Given information.
Definition handlerExtendedAPI (r : replacerInfo) (codeName : string) : T (gmap string (list string) * list Field) :=
  let replaceFiles := file_map
    [("internal/dao", ["userExample.go.exp"; "userExample_test.go.exp"]);
     ("internal/ecode", ["systemCode_http.go"; "userExample_http.go.exp"]);
     ("internal/handler", ["userExample.go.exp"; "userExample_test.go.exp"]);
     ("internal/routers", ["routers.go"; "userExample.go.exp"]);
     ("internal/types", ["swagger_types.go"; "userExample_types.go.exp"])] in
  let replaceFiles := if bool_decide (codeName = codeNameHandler) then <["internal/ecode" := ["userExample_http.go.exp"]]> (<["internal/routers" := ["userExample.go.exp"]]> (<["internal/types" := ["userExample_types.go.exp"]]> replaceFiles)) else replaceFiles in
  fields ← cat
    [ del r (daoFile +:+ expSuffix);
      del r (daoTestFile +:+ expSuffix);
      del r (typesFile +:+ expSuffix);
      del r (handlerTestFile +:+ expSuffix);
      ret ["userExample_types.go.exp" ~> "userExample_types.go" | false;
         "userExample_http.go.exp" ~> "userExample_http.go" | false;
         "userExample.go.exp" ~> "userExample.go" | false;
         "userExample_test.go.exp" ~> "userExample_test.go" | false] ];
  ret (replaceFiles, fields).

Definition handlerMongoDBExtendedAPI (r : replacerInfo) (codeName : string) : T (gmap string (list string) * list Field) :=
  let replaceFiles := file_map
    [("internal/cache", ["userExample.go.mgo"]);
     ("internal/dao", ["userExample.go.mgo.exp"]);
     ("internal/ecode", ["systemCode_http.go"; "userExample_http.go.exp"]);
     ("internal/handler", ["userExample.go.mgo.exp"]);
     ("internal/routers", ["routers.go"; "userExample.go.exp"]);
     ("internal/types", ["swagger_types.go"; "userExample_types.go.mgo.exp"])] in
  let replaceFiles := if bool_decide (codeName = codeNameHandler) then <["internal/ecode" := ["userExample_http.go.exp"]]> (<["internal/routers" := ["userExample.go.exp"]]> (<["internal/types" := ["userExample_types.go.mgo.exp"]]> replaceFiles)) else replaceFiles in
  fields ← cat
    [ del r (daoMgoFile +:+ expSuffix);
      del r (typesMgoFile +:+ expSuffix);
      ret ["userExample_http.go.exp" ~> "userExample_http.go" | false;
         "userExample_types.go.mgo.exp" ~> "userExample_types.go" | false;
         "userExample.go.mgo.exp" ~> "userExample.go" | false;
         "userExample.go.exp" ~> "userExample.go" | false] ];
  ret (replaceFiles, fields).

Definition serviceExtendedAPI (r : replacerInfo) (codeName : string) : T (gmap string (list string) * list Field) :=
  let replaceFiles := file_map
    [("internal/dao", ["userExample.go.exp"; "userExample_test.go.exp"]);
     ("internal/ecode", ["systemCode_rpc.go"; "userExample_rpc.go.exp"]);
     ("internal/service", ["service.go"; "service_test.go"; "userExample.go.exp"; "userExample_client_test.go.exp"])] in
  let replaceFiles := if bool_decide (codeName = codeNameService) then <["internal/ecode" := ["userExample_rpc.go.exp"]]> (<["internal/service" := ["userExample.go.exp"; "userExample_client_test.go.exp"]]> replaceFiles) else replaceFiles in
  fields ← cat
    [ del r (daoFile +:+ expSuffix);
      del r (daoTestFile +:+ expSuffix);
      del r (serviceLogicFile +:+ expSuffix);
      del r (serviceClientFile +:+ expSuffix);
      ret ["userExample_rpc.go.exp" ~> "userExample_rpc.go" | false;
         "userExample.go.exp" ~> "userExample.go" | false;
         "userExample_test.go.exp" ~> "userExample_test.go" | false;
         "userExample_client_test.go.exp" ~> "userExample_client_test.go" | false] ];
  ret (replaceFiles, fields).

Problem statement. Nothing in the records may change. Print all of them.

Exercise response.
Definition handlerExtendedAPI (r : replacerInfo) (codeName : string) : T (gmap string (list string) * list Field) :=
  let replaceFiles := file_map
    [("internal/dao", ["userExample.go.exp"; "userExample_test.go.exp"]);
     ("internal/ecode", ["systemCode_http.go"; "userExample_http.go.exp"]);
     ("internal/handler", ["userExample.go.exp"; "userExample_test.go.exp"]);
     ("internal/routers", ["routers.go"; "userExample.go.exp"]);
     ("internal/types", ["swagger_types.go"; "userExample_types.go.exp"])] in
  let replaceFiles := if bool_decide (codeName = codeNameHandler) then <["internal/ecode" := ["userExample_http.go.exp"]]> (<["internal/routers" := ["userExample.go.exp"]]> (<["internal/types" := ["userExample_types.go.exp"]]> replaceFiles)) else replaceFiles in
  fields ← cat
    [ del r (daoFile +:+ expSuffix);
      del r (daoTestFile +:+ expSuffix);
      del r (typesFile +:+ expSuffix);
      del r (handlerTestFile +:+ expSuffix);
      ret ["userExample_types.go.exp" ~> "userExample_types.go" | false;
         "userExample_http.go.exp" ~> "userExample_http.go" | false;
         "userExample.go.exp" ~> "userExample.go" | false;
         "userExample_test.go.exp" ~> "userExample_test.go" | false] ];
  ret (replaceFiles, fields).

Definition handlerMongoDBExtendedAPI (r : replacerInfo) (codeName : string) : T (gmap string (list string) * list Field) :=
  let replaceFiles := file_map
    [("internal/cache", ["userExample.go.mgo"]);
     ("internal/dao", ["userExample.go.mgo.exp"]);
     ("internal/ecode", ["systemCode_http.go"; "userExample_http.go.exp"]);
     ("internal/handler", ["userExample.go.mgo.exp"]);
     ("internal/routers", ["routers.go"; "userExample.go.exp"]);
     ("internal/types", ["swagger_types.go"; "userExample_types.go.mgo.exp"])] in
  let replaceFiles := if bool_decide (codeName = codeNameHandler) then <["internal/ecode" := ["userExample_http.go.exp"]]> (<["internal/routers" := ["userExample.go.exp"]]> (<["internal/types" := ["userExample_types.go.mgo.exp"]]> replaceFiles)) else replaceFiles in
  fields ← cat
    [ del r (daoMgoFile +:+ expSuffix);
      del r (typesMgoFile +:+ expSuffix);
      ret ["userExample_http.go.exp" ~> "userExample_http.go" | false;
         "userExample_types.go.mgo.exp" ~> "userExample_types.go" | false;
         "userExample.go.mgo.exp" ~> "userExample.go" | false;
         "userExample.go.exp" ~> "userExample.go" | false] ];
  ret (replaceFiles, fields).

Definition serviceExtendedAPI (r : replacerInfo) (codeName : string) : T (gmap string (list string) * list Field) :=
  let replaceFiles := file_map
    [("internal/dao", ["userExample.go.exp"; "userExample_test.go.exp"]);
     ("internal/ecode", ["systemCode_rpc.go"; "userExample_rpc.go.exp"]);
     ("internal/service", ["service.go"; "service_test.go"; "userExample.go.exp"; "userExample_client_test.go.exp"])] in
  let replaceFiles := if bool_decide (codeName = codeNameService) then <["internal/ecode" := ["userExample_rpc.go.exp"]]> (<["internal/service" := ["userExample.go.exp"; "userExample_client_test.go.exp"]]> replaceFiles) else replaceFiles in
  fields ← cat
    [ del r (daoFile +:+ expSuffix);
      del r (daoTestFile +:+ expSuffix);
      del r (serviceLogicFile +:+ expSuffix);
      del r (serviceClientFile +:+ expSuffix);
      ret ["userExample_rpc.go.exp" ~> "userExample_rpc.go" | false;
         "userExample.go.exp" ~> "userExample.go" | false;
         "userExample_test.go.exp" ~> "userExample_test.go" | false;
         "userExample_client_test.go.exp" ~> "userExample_client_test.go" | false] ];
  ret (replaceFiles, fields).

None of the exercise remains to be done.